Тема была исчерпана, но в рюмках вновь был
– Мне сегодня ночью приснился кошмар.
– Да? И что именно? – без всякого интереса спросил шеф.
– Мне приснилась вечность, а если точнее, то бесконечно долгое посмертное существование, о каком нам говорят религии.
– Ты что, в аду побывал?
– С точки зрения вечности ад не отличим от рая.
– Интересная мысль.
– А ты сам подумай: Вечное блаженство. Изо дня в день. Из тысячелетия в тысячелетие. Это как бесконечно долго есть одно и то же пусть даже любимое блюдо. Через сколько тебя начнет тошнить от этого блаженства?
– Но там есть же, наверно, какое-то разнообразие.
– Ну и сколько ты сможешь разнообразить блаженство? Даже если тысячу лет, тебя ждет бесконечная череда однообразных тысячелетий, и это вечное однообразие любой рай превратит в ад, и наоборот. Любое мучение будет таковым только какое-то время, а потом мы сможем к нему привыкнуть, адаптироваться, свыкнуться с ним и даже перестать замечать, как живущие возле аэродромов люди не замечают рев взлетающих самолетов. И, в конце концов, мы выходим на одну и ту же финишную прямую, а именно в вечное тупое однообразие, и наше вечное смирение с ним.
– В тебе погибает лидер какой-нибудь секты, – отреагировал на мои слова шеф.
– Возможно, – ответил я, но я не люблю, не умею и не хочу организовывать людей.
– Тем лучше для них.
Разумеется, перед шефом я нарисовал облегченную версию вечности «для живых». Я же, будучи мертвым, был на шаг впереди: ведь моим настоящим было будущее всех живущих, если, конечно, после смерти все попадают в такую же ситуацию, как и я. Я был мертв, но моя реальность ничем не отличалась от реальности других (я наверно уже задолбал постоянным напоминанием этого факта). Я ел, спал, пьянел, испражнялся, чувствовал боль. Наверняка я старел, а мои болячки, такие как геморрой, никуда от меня не делись. В результате я рано или поздно должен буду состариться и снова умереть, как возможно неоднократно умирал до этого. И это опять же только в том случае, если не случится ничего раньше. И что меня ждет после смерти? Очередная послесмертная жизнь?
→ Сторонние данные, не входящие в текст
(** * eterpay: invoice settlement check and vendor release

    A shallow embedding of [eterpay/utils.py] and of the invoice actions of
    [bitcoin/views.py] (class [ProjectViewSet]), with the properties of the
    settlement check, of the fee arithmetic and of the release action.

    Layout:
    - [Digits], [PyDecimal]: the part of Python's [decimal] module that
      the code uses (construction from text, [*], [/ 100], [-],
      comparison), under the default context (28 significant digits,
      ROUND_HALF_EVEN, exponents from -999999 to 999999, Overflow
      trapped);
    - [Utils]: [get_price_fee] and [get_object_or_none];
    - [Bit], [World]: the wallet library and the settings, as the views
      see them;
    - [Views]: [check_invoice], [delete_invoice], [invoice_details] and
      [release_invoice];
    - [Aggregate], [SingleOutput], [Plan], [Sample]: the notions and the
      data that the statements use;
    - the properties: the settlement check, the look-up, the release, the
      decimal arithmetic, the fee. *)

From Stdlib Require Import ZArith List String Bool Lia.
From Stdlib Require Import DecimalString Permutation Sorted.
Import ListNotations.

Local Open Scope Z_scope.

(* ================================================================== *)
(** ** Exceptions and results *)

Inductive exn : Type :=
| DoesNotExist                 (* a subclass of ObjectDoesNotExist *)
| MultipleObjectsReturned
| NameError (name : string)
| KeyError (key : string)
| IndexError
| Overflow.                    (* decimal.Overflow *)

Inductive result (A : Type) : Type :=
| Ok (a : A)
| Raise (e : exn).
Arguments Ok {A} a.
Arguments Raise {A} e.

Definition bind {A B : Type} (m : result A) (k : A -> result B) : result B :=
  match m with
  | Ok a => k a
  | Raise e => Raise e
  end.

Notation "x <- m ;; k" := (bind m (fun x => k))
  (at level 61, m at next level, right associativity).

(** [str(n)] for an [int]. *)
Definition str_int (n : Z) : string := NilZero.string_of_int (Z.to_int n).

(* ================================================================== *)
(** ** Decimal digits and rounding of integers *)

Module Digits.

(** [len(str(n))] for a non-negative integer [n]: the number of decimal
    digits, 1 for 0. *)
Fixpoint digits_aux (fuel : nat) (n : Z) : Z :=
  match fuel with
  | O => 1
  | S f => if n <? 10 then 1 else 1 + digits_aux f (n / 10)
  end.

Definition ndigits (n : Z) : Z := digits_aux (Z.to_nat (Z.log2 n)) n.

(** The default context of the [decimal] module: [prec=28],
    [Emax=999999], [Emin=-999999]; [Etiny()] and [Etop()] are the
    smallest exponent of a result and the largest exponent of a result
    with [prec] digits. *)
Definition prec : Z := 28.
Definition Emax : Z := 999999.
Definition Emin : Z := -999999.
Definition Etiny : Z := Emin - prec + 1.
Definition Etop : Z := Emax - prec + 1.

(** Rounding of [n >= 0] to a multiple of [10^k], to nearest, ties to the
    even quotient (ROUND_HALF_EVEN); the result is the quotient. *)
Definition round_half_even (n k : Z) : Z :=
  let m := 10 ^ k in
  let q := n / m in
  let r := n mod m in
  if (m <? 2 * r) || ((m =? 2 * r) && Z.odd q) then q + 1 else q.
Растянутый на целую вечность «день сурка» или все же что-нибудь новенькое? Что если смерть – это всего лишь своего рода верстовой столб на нашем метажизненном пути длиной в бесконечность? А в моем случае просто сбой системы, в результате которого я вспомнил, что когда-то уже умирал. Ведь не помним же мы ни прошлые жизни, ни прошлые смерти. И если все действительно так, то наше очищение от воспоминаний во время прохождений мимо верстовых столбов смерти и есть главный признак любви бога или существования, потому что иначе, помня все эти миллиарды лет, мы давно бы уже сошли не только с ума, но и со всех его остатков. К тому же вполне может быть, что мы – части одного единого целого, и наша индивидуальность – наша главная иллюзия.
Короче говоря, я вновь вернулся к той же неопределенности, перед которой мы стоим во время жизни; вернулся без всякой форы перед живыми. Что ж, как говорится, се ля ви.
Во время обеденного перерыва меня осенило, и я сразу же позвонил шефу.
– Я, кажется, врубился, – выпалил я, услышав его «алло».
– Куда? – спросил он.
– Мы – паразиты, причем паразитирующие на теле самой системы эксплуатации. Подобно тому, как обычные паразиты изменяют поведение своих носителей так, как нужно паразитам, так и мы заставляем эксплуатационную систему работать, прежде всего, в угоду нам.